Post Traumatic Stress Disorder (PTSD) is a soldier’s worst nightmare…literally. According to a National Center for PTSD fact sheet, traumatic war experiences can cause several unwanted reactions in veterans, including: distressful memories or re-experiencing (“flashbacks”); difficulty falling or staying asleep and concentrating; irritability, anger or rage; remaining constantly on the lookout for danger (“hypervigilance”); shutting down and emotional numbing; depression; and self-blame, guilt and shame.

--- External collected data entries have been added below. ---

Lemma process_data_ok cfg now rnd a b pkt nacks :
  TCP_Fairness cfg = false -> sys_ok a b -> pkt ∈ wire (e_link b) ->
  let pkt' := mk_packet (p_type pkt) (p_len pkt) (p_loss_seq pkt) (p_data pkt) (p_seq pkt) (p_ack pkt) nacks in
  let fresh := negb (Is_link_ack (p_type pkt)) && negb (bool_decide (p_seq pkt ∈ (e_del a).*1)) in
  exists l', Process_Ack cfg now rnd (p_type pkt) pkt' (e_link a) =
      Ret ((if Is_link_ack (p_type pkt) then -1 else if fresh then 1 else 0), l') /\
    sys_ok (mk_end l' (e_sub a) (if fresh then e_del a ++ [(p_seq pkt, p_data pkt)] else e_del a)) b /\
    connected l' = connected (e_link a) /\ wire l' = wire (e_link a).
Proof.
  intros Htcp Hok Hin pkt' fresh. destruct (inbox_ok a b pkt Hok Hin) as (Hack & _ & Hdata).
  destruct (Process_Ack_ok cfg now rnd (e_sub a) (e_del a).*1 pkt' (e_link a) Htcp) as (l1 & Hrun & Hp & Hh);
    [apply Hok..|done|intros Hd; destruct (Hdata Hd) as (? & ? & _); done|].
  exists l1. split; [exact Hrun|].
  assert (Hfr : fresh = true -> Is_link_ack (p_type pkt) = false) by (subst fresh; destruct (Is_link_ack _); done).
  assert (Hp0 : processes (e_sub a) (if fresh then (e_del a).*1 ++ [p_seq pkt] else (e_del a).*1) pkt (e_link a) l1)
    by (by destruct Hp; split).
  split; [by apply (sys_processes a b pkt l1 fresh)|]. by destruct Hp0 as [_ _ _ (Hw & Hcn & _) _ _ _].
Qed.

(** What a data packet of the other end does when processing it returns, and
    that it returns without a dissemination header. *)
Lemma receive_ok cfg now rnd a b pkt :
  TCP_Fairness cfg = false -> sys_ok a b -> pkt ∈ wire (e_link b) -> connected (e_link a) = true ->
  let fresh := negb (too_small pkt) && (negb (Is_link_ack (p_type pkt)) && negb (bool_decide (p_seq pkt ∈ (e_del a).*1))) in
  (forall m l', Process_rel_udp_data_packet cfg now rnd pkt (e_link a) = Ret (m, l') ->
    m = (if fresh then Some (p_data pkt) else None) /\
    sys_ok (mk_end l' (e_sub a) (if fresh then e_del a ++ [(p_seq pkt, p_data pkt)] else e_del a)) b /\
    connected l' = true /\ wire l' = wire (e_link a)) /\
  (too_small pkt = true \/ hdr_routing pkt = Some MIN_WEIGHT_ROUTING ->
    exists m l', Process_rel_udp_data_packet cfg now rnd pkt (e_link a) = Ret (m, l')).
Proof.
  intros Htcp Hok Hin Hc. unfold Process_rel_udp_data_packet. destruct (too_small pkt); cbn [negb andb].
  { split; [|by eexists _, _]. intros m l' [= <- <-]. split; [done|]. split; [by destruct a|done]. }
  set (fresh := negb _ && negb _). rewrite Hc. cbn [negb].
  assert (Hrun : forall pkt', (exists dh, tail_behind dh pkt = Ret pkt') -> exists l1,
    Process_Ack cfg now rnd (p_type pkt') pkt' (e_link a) = Ret ((if Is_link_ack (p_type pkt) then -1 else if fresh then 1 else 0), l1) /\
    p_data pkt' = p_data pkt /\ sys_ok (mk_end l1 (e_sub a) (if fresh then e_del a ++ [(p_seq pkt, p_data pkt)] else e_del a)) b /\
    connected l1 = connected (e_link a) /\ wire l1 = wire (e_link a)).
  { intros pkt' [dh Hdh]. apply tail_behind_same in Hdh as [nacks ->].
    destruct (process_data_ok cfg now rnd a b pkt nacks Htcp Hok Hin) as (l1 & H1 & H2 & H3). by exists l1. }
  split.
  - intros m l' H. apply bind_Ret in H as (r & _ & H). apply bind_Ret in H as (dh & _ & H). apply bind_Ret in H as (pkt' & Hdh & H).
    destruct (Hrun pkt') as (l1 & H1 & Hd1 & Hok1 & Hcn & Hw); [by exists dh|]. rewrite H1, Hd1 in H. cbn [mbind outcome_bind] in H.
    destruct (Is_link_ack (p_type pkt)) eqn:Ea.
    + cbn in H. injection H as <- <-. assert (fresh = false) as Hf by (subst fresh; done). rewrite Hf in *. split_and!; congruence || done.
    + revert H. set (l2 := if scheduled_ack l1 then _ else _). assert (Hq : quiet l1 l2) by (subst l2; by destruct (scheduled_ack l1)).
      clearbody l2. intros H. destruct (qt_send _ _ Hq).
      assert (H2 : m = (if fresh then Some (p_data pkt) else None) /\ l' = l2) by (destruct fresh; by injection H as <- <-).
      destruct H2 as [-> ->]. split; [done|]. split; [by eapply (sys_quiet l1 b l2 (_, _))|].
      split; [congruence|rewrite (qt_wire _ _ Hq); congruence].
  - intros [|Hrt]; [done|]. rewrite Hrt. cbn [or_else mbind outcome_bind]. change (Dissemination_Header_Size cfg _) with (Ret 0).
    cbn [mbind outcome_bind]. destruct (tail_behind_none pkt) as [pkt' Hpk]. rewrite Hpk. cbn [mbind outcome_bind].
    destruct (Hrun pkt') as (l1 & -> & _); [by exists 0|]. cbn [mbind outcome_bind].
    destruct (_ =? -1); [by eexists _, _|]. destruct (_ =? 0); by eexists _, _.
Qed.

Lemma receive_ack_ok cfg now rnd a b pkt :
  TCP_Fairness cfg = false -> sys_ok a b -> pkt ∈ wire (e_link b) -> Is_link_ack (p_type pkt) = true ->
  connected (e_link a) = true ->
  exists l', Process_ack_packet cfg now rnd pkt (e_link a) = Ret l' /\ sys_ok (mk_end l' (e_sub a) (e_del a)) b /\
    win_tail l' = Z.max (win_tail (e_link a)) (p_ack pkt) /\ win_head l' = win_head (e_link a).
Proof.
  intros Htcp Hok Hin Ha Hc. destruct (inbox_ok a b pkt Hok Hin) as (Hack & _ & _).
  destruct (Process_Ack_ok cfg now rnd (e_sub a) (e_del a).*1 pkt (e_link a) Htcp) as (l1 & Hrun & Hp & Hh);
    [apply Hok..|done|by rewrite Ha|].
  rewrite Ha in Hrun, Hp, Hh. cbn [negb andb] in *. unfold Process_ack_packet. rewrite Hc, Hrun. cbn [mbind outcome_bind].
  exists l1. split; [done|]. split; [by apply (sys_processes a b pkt l1 false)|]. by destruct Hp.
Qed.

Lemma end_step_ok cfg a a' b :
  TCP_Fairness cfg = false -> sys_ok a b -> end_step cfg (wire (e_link b)) a a' -> sys_ok a' b.
Proof.
  intros Htcp Hok Hst. pose proof (sk_a a b Hok) as [Hs Hw Hsq Hr]. destruct Hst as
    [e l' ->|now rnd buff len type e bb l' Ht Hlen H|now rnd e l' H|now rnd e l' H|now e l' H|now e l' H|now rnd pkt e m l' Hin H|now rnd pkt e l' Hin Ha H].
  - apply sys_sends; try done. by destruct Hs; split.
  - destruct (Reliable_Send_Msg_ok cfg now rnd buff len type _ _ Hs Hw Hsq Ht Hlen) as (bb' & l2 & H2 & [] & _).
    rewrite H2 in H. injection H as -> ->. apply sys_sends; try done. by apply prefix_app_r.
  - destruct (Send_Much_ok cfg now rnd _ _ Hs Hw) as (l2 & H2 & Hm & _). unfold Try_to_Send in H. rewrite H2 in H. injection H as ->.
    by apply sys_more.
  - assert (Hc : connected (e_link e) = true) by (unfold Reliable_timeout in H; by destruct (connected (e_link e))).
    destruct (Reliable_timeout_ok cfg Htcp now rnd _ _ Hs Hw Hc) as (l2 & H2 & Hm & _). rewrite H2 in H. injection H as ->. by apply sys_repeats.
  - assert (Hc : connected (e_link e) = true) by (unfold Send_Nack_Retransm in H; by destruct (connected (e_link e))).
    destruct (Send_Nack_Retransm_ok cfg Htcp now _ _ Hs Hw Hc) as (l2 & H2 & Hm). rewrite H2 in H. injection H as ->. by apply sys_repeats.
  - assert (Hc : connected (e_link e) = true) by (unfold Send_Ack in H; by destruct (connected (e_link e))).
    destruct (Send_Ack_ok cfg now _ _ Hs Hw Hc) as (l2 & H2 & Hm & _). rewrite H2 in H. injection H as ->. by apply sys_repeats.
  - destruct (connected (e_link e)) eqn:Hc.
    + destruct (receive_ok cfg now rnd e b pkt Htcp Hok Hin Hc) as [H2 _]. destruct (H2 _ _ H) as (-> & Hok2 & _).
      by destruct (negb _ && _).
    + unfold Process_rel_udp_data_packet in H. destruct (too_small pkt); [injection H as <- <-; by destruct e|].
      apply bind_Ret in H as (r & _ & H). apply bind_Ret in H as (dh & _ & H). rewrite Hc in H. injection H as <- <-. by destruct e.
  - destruct (connected (e_link e)) eqn:Hc.
    + destruct (receive_ack_ok cfg now rnd e b pkt Htcp Hok Hin Ha Hc) as (l2 & H2 & Hok2 & _). rewrite H2 in H. by injection H as <-.
    + unfold Process_ack_packet in H. rewrite Hc in H. injection H as <-. by destruct e.
Qed.

Lemma sys_ok_sym a b : sys_ok a b -> sys_ok b a.
Proof. by intros []. Qed.

Lemma new_end_ok cfg id : TCP_Fairness cfg = false -> end_ok (new_end cfg id).
Proof.
  intros Htcp. split; cbn; [|split; [done|constructor]|done|].
  - split; cbn; try done; try (intros; lia). by rewrite Htcp.
  - split; cbn; try done; try (intros; lia).
    + intros i _. unfold received, rcell. rewrite lookup_empty, elem_of_nil. done.
    + intros i Hi. by apply elem_of_nil in Hi.
    + apply NoDup_nil_2.
    + apply not_elem_of_nil.
Qed.

Lemma reachable_ok cfgA cfgB idA idB s :
  TCP_Fairness cfgA = false -> TCP_Fairness cfgB = false -> sys_reachable cfgA cfgB idA idB s -> sys_ok s.1 s.2.
Proof.
  intros HA HB Hr.
  assert (H0 : sys_ok (new_end cfgA idA) (new_end cfgB idB)).
  { split; [by apply new_end_ok|by apply new_end_ok| |]; (split; cbn; [lia|lia|]; intros i data Hin; by apply elem_of_nil in Hin). }
  unfold sys_reachable in Hr. apply (rtc_ind_r (fun s => sys_ok s.1 s.2)) in Hr; [done|done|].
  intros s1 s2 _ Hst IH. destruct Hst as [a a' b Hst|a b b' Hst]; cbn in *.
  - eapply end_step_ok; [exact HA|exact IH|exact Hst].
  - apply sys_ok_sym. eapply end_step_ok; [exact HB|by apply sys_ok_sym|exact Hst].
Qed.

According to CBS News’ 60 Minutes, the US military began to notice additional stress and more psychological problems among its soldiers during the war with Iraq. During that war, fighting was up close and personal, with frequent difficult contact with a civilian population. Maj. Geoffrey Grammer, a psychiatrist, told 60 Minutes that he:

…likes to tell soldiers that they aren’t going crazy…they’re just having a normal reaction to a very crazy situation. Iraq’s guerilla war, where the enemy is invisible, but can strike at any time. Where ordinary objects, like cars and roadside debris explode with no warning. And where insurgents are dressed like civilians but are lethal combatants.

Friend or foe?

Friend or foe?

Just how prevalent is PTSD among soldiers returning from war? How widespread is this affliction that is causing the VA health system to burst at the seams? Here are the numbers:

  • According to Army researchers, up to 31 percent of soldiers returning from Iraq “experience depression or post traumatic stress disorder that affects their jobs, relationships or home life.” The risk factor is especially severe among National Guard soldiers.

 

  • In 2007, the year of increased troop buildup in Iraq (“the surge”) and increased fighting in Afghanistan, the Army reported 14,000 new cases of PTSD in that year alone, compared to 9,500 the previous year and just 1,632 cases in 2003. According to CBS news, “More troops were also serving their second, third and fourth tours of duty–a factor mental health experts say dramatically increases stress. And in order to supply enough forces for the buildup, officials also extended tour lengths to 15 months from 12.”

 

  • The delivery system for veteran PTSD treatment is rudimentary and chaotic. The Department of Defense and the VA have separate budgets for mental health and brain injury care. According to USA Today, the VA allocated just 22 percent of its total mental health budget in 2012 to treating returning Iraq and Afghanistan veterans. “We still do not have a PTSD system that is delivering high-quality care for all service members and veterans,” said Dr. Sandro Galea, one of 16 empaneled experts from the National Academy of Sciences. “We are on the cusp of a wave of PTSD.”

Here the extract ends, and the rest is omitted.